[RECORDS FOR THIS TASK — start]
(** * failman: the join / classify / render pipeline of [failman.py]

    A shallow embedding of the core of [failman.py]: the join of the builder
    roster with the builds of the latest change of a branch, the selection of
    the failed builds, the CSV and HTML renderings, and the final decision to
    send one mail or none.

    Conventions of the embedding.
    - A Python [str] is a [string], a character beyond ASCII standing as
      its UTF-8 bytes: concatenation, equality, membership and the order [<]
      (by code points, which UTF-8 keeps: [String.ltb]) carry over to the
      bytes, and the ASCII characters the code looks for (comma, quote, line
      break) occur in no other character's bytes.
    - [str.lower] follows Unicode's case table, which is not written down
      here: it is the parameter [lower] of everything that lowercases. Only
      its action on ASCII text, [lowers_ascii], is ever assumed, and only
      where a property names particular strings.
    - The JSON objects returned by the CI server are records: a key read
      with a subscript ([builder["name"]]) is a field, a key read with
      [.get] is an optional field, [None] when the key is missing.
    - A [dict] used as an index is a [gmap]; the [defaultdict] whose keys
      are later sorted is an insertion-ordered association list.
    - An exception is a value of [result]. *)

From Stdlib Require Import Ascii.
From stdpp Require Import gmap strings list sorting pretty.

(** ** Python primitives *)

Module Py.

Inductive exn : Type :=
| AttributeError (obj attr : string).

Inductive result (A : Type) : Type :=
| Ok (a : A)
| Raise (e : exn).
Global Arguments Ok {A} a.
Global Arguments Raise {A} e.

(** Sequencing stops at the first exception. *)
Global Instance result_bind : MBind result := λ A B k m,
  match m with
  | Ok a => k a
  | Raise e => Raise e
  end.

Definition LF : ascii := "010"%char.
Definition CR : ascii := "013"%char.
Definition DQUOTE : ascii := "034"%char.

(** The part of the case table of [str.lower] that concerns ASCII: [A]..[Z]
    move to [a]..[z], the other ASCII characters stay. *)
Definition ascii_lower (c : ascii) : ascii :=
  let n := N_of_ascii c in
  if ((65 <=? n) && (n <=? 90))%N then ascii_of_N (n + 32) else c.

(** [s.lower()] for a [str] of ASCII characters. *)
Fixpoint ascii_str_lower (s : string) : string :=
  match s with
  | EmptyString => EmptyString
  | String c s' => String (ascii_lower c) (ascii_str_lower s')
  end.

(** [s.isascii()] *)
Fixpoint isascii (s : string) : bool :=
  match s with
  | EmptyString => true
  | String c s' => (N_of_ascii c <? 128)%N && isascii s'
  end.

(** What is known here of [str.lower], whose case table is Unicode's and is
    a parameter of the development: on ASCII text it is [ascii_str_lower]. *)
Definition lowers_ascii (lower : string → string) : Prop :=
  ∀ s, isascii s = true → lower s = ascii_str_lower s.

(** [str(v)] for an [int]. *)
Definition str_int (z : Z) : string := pretty z.

(** [str(v)] where [v] is an [int] or [None], as an f-string field. *)
Definition str_opt_int (v : option Z) : string :=
  match v with
  | Some z => str_int z
  | None => "None"
  end.

(** [str(v)] where [v] is a [str] or [None], as an f-string field. *)
Definition str_opt_str (v : option string) : string :=
  match v with
  | Some s => s
  | None => "None"
  end.

(** [sep.join(parts)] *)
Fixpoint join (sep : string) (parts : list string) : string :=
  match parts with
  | [] => EmptyString
  | [p] => p
  | p :: ps => p +:+ sep +:+ join sep ps
  end.

(** [x in xs] for a list of [str]. *)
Definition str_in (x : string) (xs : list string) : bool :=
  existsb (String.eqb x) xs.

(** [sorted] is stable: an element goes in front of the first element of
    the sorted tail that is not smaller than it, so that among equal keys
    the input order is kept. [lt] is the comparison [sorted] uses ([<] on
    the keys, flipped under [reverse=True]). *)
Section Sorted.
Context {A : Type} (lt : A → A → bool).

Fixpoint insert_sorted (x : A) (l : list A) : list A :=
  match l with
  | [] => [x]
  | y :: l' => if lt y x then y :: insert_sorted x l' else x :: y :: l'
  end.

Definition sorted (l : list A) : list A := foldr insert_sorted [] l.
End Sorted.

(** [sorted(l, key=key)] with [str] keys. *)
Definition sorted_key {A} (key : A → string) (l : list A) : list A :=
  sorted (λ x y, String.ltb (key x) (key y)) l.

(** [sorted(l, reverse=True)] on [str]. *)
Definition sorted_reverse (l : list string) : list string :=
  sorted (λ x y, String.ltb y x) l.

End Py.

Import Py.

(** ** Data *)

(** An element of ["builders"] in the answer to [GET {api}/builders]. *)
Record Builder := mkBuilder {
  builder_builderid : Z;      (* builder["builderid"] *)
  builder_name : string;      (* builder["name"] *)
}.

(** An element of ["builds"] of a change. *)
Record BuildRecord := mkBuildRecord {
  build_builderid : Z;                (* b["builderid"] *)
  build_number : option Z;            (* b.get("number") *)
  build_state_string : option string; (* b.get("state_string") *)
}.

(** The dataclass [Build]. [status] is what [.get("state_string")] gave. *)
Record Build := mkBuild {
  name : string;
  url : string;
  commit : string;
  branch : string;
  status : option string;
}.

Global Instance Build_eq_dec : EqDecision Build.
Proof. solve_decision. Defined.

(** ** The join *)

(** [{b["builderid"]: b for b in builds}] *)
Definition build_map_of (builds : list BuildRecord) : gmap Z BuildRecord :=
  foldl (λ m b, <[build_builderid b := b]> m) ∅ builds.

(** The [Build] appended for a builder whose build was found. *)
Definition make_build (builder : Builder) (build_data : BuildRecord)
    (branch revision buildbot_url : string) : Build :=
  {| name := builder_name builder;
     branch := branch;
     commit := revision;
     url := buildbot_url +:+ "#/builders/" +:+ str_int (builder_builderid builder)
            +:+ "/builds/" +:+ str_opt_int (build_number build_data);
     status := build_state_string build_data |}.

(** One turn of the loop over [builders]. A record found in [build_map] has
    the key ["builderid"], so it is a non-empty dict and [if build_data:] is
    taken exactly when the lookup succeeds. *)
Definition join_step (build_map : gmap Z BuildRecord)
    (branch revision buildbot_url : string)
    (builds : list Build) (builder : Builder) : list Build :=
  let builderid := builder_builderid builder in
  match build_map !! builderid with
  | Some build_data =>
      builds ++ [make_build builder build_data branch revision buildbot_url]
  | None => builds
  end.

Definition join_builders_with_change (builders : list Builder)
    (builds : list BuildRecord) (branch revision buildbot_url : string)
    : list Build :=
  let build_map := build_map_of builds in
  foldl (join_step build_map branch revision buildbot_url) [] builders.

(** ** The failed builds *)

Definition healthy_statuses : list string :=
  ["acquiring locks"; "building"; "build successful"; "preparing worker"].

(** ** The CSV rendering *)

(** [csv.writer(output)] with its default dialect, [excel]: fields are
    separated by a comma, a record ends with CR LF, and a field is quoted
    only when it has to be ([QUOTE_MINIMAL]) with the quote character
    doubled inside it. *)
Module Csv.

Definition delimiter : ascii := ",".
Definition quotechar : ascii := DQUOTE.
Definition lineterminator : string := String CR (String LF EmptyString).

Fixpoint char_in (c : ascii) (s : string) : bool :=
  match s with
  | EmptyString => false
  | String d s' => Ascii.eqb c d || char_in c s'
  end.

(** The characters that make the writer quote the field. *)
Definition special (c : ascii) : bool :=
  Ascii.eqb c delimiter || Ascii.eqb c quotechar || char_in c lineterminator.

Fixpoint has_special (s : string) : bool :=
  match s with
  | EmptyString => false
  | String c s' => special c || has_special s'
  end.

(** The field data as copied into the record: a quote character is
    written twice. *)
Fixpoint copy_data (s : string) : string :=
  match s with
  | EmptyString => EmptyString
  | String c s' =>
      if Ascii.eqb c quotechar
      then String quotechar (String quotechar (copy_data s'))
      else String c (copy_data s')
  end.

Definition quoted (s : string) : string :=
  String quotechar (copy_data s +:+ String quotechar EmptyString).

(** [None] is written as the empty field. *)
Definition field_data (v : option string) : string :=
  match v with
  | Some s => s
  | None => EmptyString
  end.

Definition field (v : option string) : string :=
  let s := field_data v in
  if has_special s then quoted s else s.

(** The text of one record. A record made of a single empty field is
    written quoted, so that it is not an empty line. *)
Definition record (row : list (option string)) : string :=
  let fields := join (String delimiter EmptyString) (field <$> row) in
  match row, fields with
  | [_], EmptyString => quoted EmptyString +:+ lineterminator
  | _, _ => fields +:+ lineterminator
  end.

(** [writer.writerow(row)], on the text held by the [StringIO]. *)
Definition writerow (output : string) (row : list (option string)) : string :=
  output +:+ record row.

End Csv.

Definition csv_header : list (option string) :=
  [Some "Branch"; Some "Build"; Some "Commit"; Some "Status"; Some "URL"].

Definition csv_row (b : Build) : list (option string) :=
  [Some (branch b); Some (name b); Some (commit b); status b; Some (url b)].

Definition builds_to_csv (builds : list Build) : string :=
  let output := EmptyString in
  let output := Csv.writerow output csv_header in
  let output := foldl (λ output b, Csv.writerow output (csv_row b)) output builds in
  output.

(** ** The HTML rendering *)

(** [grouped[key].append(b)] on the [defaultdict(list)]: a new key enters
    after the keys already there, with the one-element list. *)
Fixpoint grouped_append (grouped : list (string * list Build))
    (key : string) (b : Build) : list (string * list Build) :=
  match grouped with
  | [] => [(key, [b])]
  | (k, bs) :: rest =>
      if String.eqb k key then (k, bs ++ [b]) :: rest
      else (k, bs) :: grouped_append rest key b
  end.

(** [grouped[key]] *)
Fixpoint grouped_get (grouped : list (string * list Build)) (key : string)
    : list Build :=
  match grouped with
  | [] => []
  | (k, bs) :: rest => if String.eqb k key then bs else grouped_get rest key
  end.

(** [grouped.keys()] *)
Definition grouped_keys (grouped : list (string * list Build)) : list string :=
  fst <$> grouped.

(** The first loop of [builds_to_html_table]. *)
Definition group_by_branch (builds : list Build) : list (string * list Build) :=
  foldl (λ grouped b, grouped_append grouped (branch b) b) [] builds.

Definition separator : string :=
  "<hr style='border:none;border-top:1px solid #ccc;margin:20px 0;'>".

Definition html_header_row : string :=
  "<tr><th>Build</th><th>Commit</th><th>Status</th></tr>".

Definition html_row (b : Build) : string :=
  let hyperlink :=
    "<a href=" +:+ String DQUOTE (url b) +:+ String DQUOTE ">" +:+ name b +:+ "</a>" in
  "<tr>"
  +:+ "<td>" +:+ hyperlink +:+ "</td>"
  +:+ "<td>" +:+ commit b +:+ "</td>"
  +:+ "<td>" +:+ str_opt_str (status b) +:+ "</td>"
  +:+ "</tr>".
(** C8. The webhook accepts an amount and Telegram refuses the message that
    announces it.  The entry was stored before the call: it is in the cache
    under the new identifier, with the amount and the time of arrival, and
    the failure only adds the error log and the response 500.  The entry
    can be read until its TTL is over, and when it is the first of the
    cache a later reply writes its amount to the ledger. *)
Theorem C8_send_failure_keeps_entry (cfg : Config) (now : Z) (rnd : string)
    (x : double) (w : World) :
  is_zero x = false ->
  is_nan x = false ->
  next (script w) = false ->
  let key := generateTransactionId now rnd in
  let entry := {| amount := JsNumber x; timestamp := now |} in
  let w' := run (webhook cfg now rnd (JsNumber x)) w in
  trace w'
  = trace w
    ++ [TelegramSend (MY_CHAT_ID cfg) (MsgNewExpense (JsNumber x)) false;
        Console LogWebhookError;
        HttpResponse 500 false None]
  /\ cache w' = cache_set now key entry (cache w)
  /\ lookup key (cache w') = Some {| t := now + stdTTL * 1000; v := entry |}
  /\ (forall now2 : Z,
        now2 <= now + stdTTL * 1000 ->
        cache_get now2 key (cache w') = (Some entry, cache w'))
  /\ (forall (now2 : Z) (ctx : Context),
        cache w = [] ->
        authorized cfg ctx ->
        now2 <= now + stdTTL * 1000 ->
        next (script w') = true ->
        next (tl (script w')) = true ->
        let w'' := run (onText cfg now2 ctx) w' in
        ledger_writes (trace w'')
        = ledger_writes (trace w) ++ [(message_text ctx, JsNumber x)]
        /\ cache w'' = []).
Proof.
  intros Hzero Hnan Hfail key entry w'.
  assert (E : w' = {| cache := cache_set now key entry (cache w);
                      script := tl (script w);
                      trace := trace w
                        ++ [TelegramSend (MY_CHAT_ID cfg)
                              (MsgNewExpense (JsNumber x)) false;
                            Console LogWebhookError;
                            HttpResponse 500 false None] |}).
  { subst w'. rewrite (webhook_accepts cfg now rnd x w Hzero Hnan).
    rewrite Hfail; reflexivity. }
  assert (Hlookup : lookup key (cache w')
                    = Some {| t := now + stdTTL * 1000; v := entry |})
    by (rewrite E; cbn [cache]; apply lookup_assign_same).
  conj_split.
  - rewrite E; reflexivity.
  - rewrite E; reflexivity.
  - exact Hlookup.
  - intros now2 Hnow2.
    unfold cache_get; rewrite Hlookup, fresh_entry_live by exact Hnow2.
    reflexivity.
  - intros now2 ctx Hempty Hauth Hnow2 Hs1 Hs2 w''.
    assert (Hcache : cache w'
                     = [(key, {| t := now + stdTTL * 1000; v := entry |})])
      by (rewrite E; cbn [cache]; rewrite Hempty; reflexivity).
    destruct (onText_ledger_success_effect cfg now2 ctx w' key _ []
                Hauth Hcache (fresh_entry_live now now2 entry Hnow2) Hs1 Hs2)
      as [Hc Hw].
    subst w''; split.
    + rewrite Hw, E; cbn [trace v amount entry].
      rewrite ledger_writes_app; cbn [ledger_writes flat_map app].
      rewrite app_nil_r; reflexivity.
    + rewrite Hc, Hcache.
      unfold cache_del; cbn [filter fst].
      rewrite String.eqb_refl; reflexivity.
Qed.

(** C8 on the example data: ten thousand rupiah arrive and Telegram refuses
    the announcement. *)
Lemma C8_witness :
  let key := generateTransactionId 1000 "abc" in
  let entry := {| amount := rupiah 10000; timestamp := 1000 |} in
  let w := start [] [false] in
  let w' := run (webhook cfg0 1000 "abc" (rupiah 10000)) w in
  trace w'
  = [] ++ [TelegramSend "42" (MsgNewExpense (rupiah 10000)) false;
           Console LogWebhookError;
           HttpResponse 500 false None]
  /\ cache w' = cache_set 1000 key entry []
  /\ lookup key (cache w') = Some {| t := 1000 + stdTTL * 1000; v := entry |}
  /\ (forall now2 : Z,
        now2 <= 1000 + stdTTL * 1000 ->
        cache_get now2 key (cache w') = (Some entry, cache w'))
  /\ (forall (now2 : Z) (ctx : Context),
        cache w = [] ->
        authorized cfg0 ctx ->
        now2 <= 1000 + stdTTL * 1000 ->
        next (script w') = true ->
        next (tl (script w')) = true ->
        let w'' := run (onText cfg0 now2 ctx) w' in
        ledger_writes (trace w'')
        = ledger_writes [] ++ [(message_text ctx, rupiah 10000)]
        /\ cache w'' = []).
Proof.
  exact (C8_send_failure_keeps_entry cfg0 1000 "abc" (double_of_Z 10000)
           (start [] [false]) eq_refl eq_refl eq_refl).
Defined.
[RECORDS FOR THIS TASK — finish]
Using only the entries above, output the line with "a parameter of", the line with "(** [sorted(l, key=key)] with [str] keys. *)", and all lines between them, exactly as they stand.

    a parameter of the development: on ASCII text it is [ascii_str_lower]. *)
Definition lowers_ascii (lower : string → string) : Prop :=
  ∀ s, isascii s = true → lower s = ascii_str_lower s.

(** [str(v)] for an [int]. *)
Definition str_int (z : Z) : string := pretty z.

(** [str(v)] where [v] is an [int] or [None], as an f-string field. *)
Definition str_opt_int (v : option Z) : string :=
  match v with
  | Some z => str_int z
  | None => "None"
  end.

(** [str(v)] where [v] is a [str] or [None], as an f-string field. *)
Definition str_opt_str (v : option string) : string :=
  match v with
  | Some s => s
  | None => "None"
  end.

(** [sep.join(parts)] *)
Fixpoint join (sep : string) (parts : list string) : string :=
  match parts with
  | [] => EmptyString
  | [p] => p
  | p :: ps => p +:+ sep +:+ join sep ps
  end.

(** [x in xs] for a list of [str]. *)
Definition str_in (x : string) (xs : list string) : bool :=
  existsb (String.eqb x) xs.

(** [sorted] is stable: an element goes in front of the first element of
    the sorted tail that is not smaller than it, so that among equal keys
    the input order is kept. [lt] is the comparison [sorted] uses ([<] on
    the keys, flipped under [reverse=True]). *)
Section Sorted.
Context {A : Type} (lt : A → A → bool).

Fixpoint insert_sorted (x : A) (l : list A) : list A :=
  match l with
  | [] => [x]
  | y :: l' => if lt y x then y :: insert_sorted x l' else x :: y :: l'
  end.

Definition sorted (l : list A) : list A := foldr insert_sorted [] l.
End Sorted.

(** [sorted(l, key=key)] with [str] keys. *)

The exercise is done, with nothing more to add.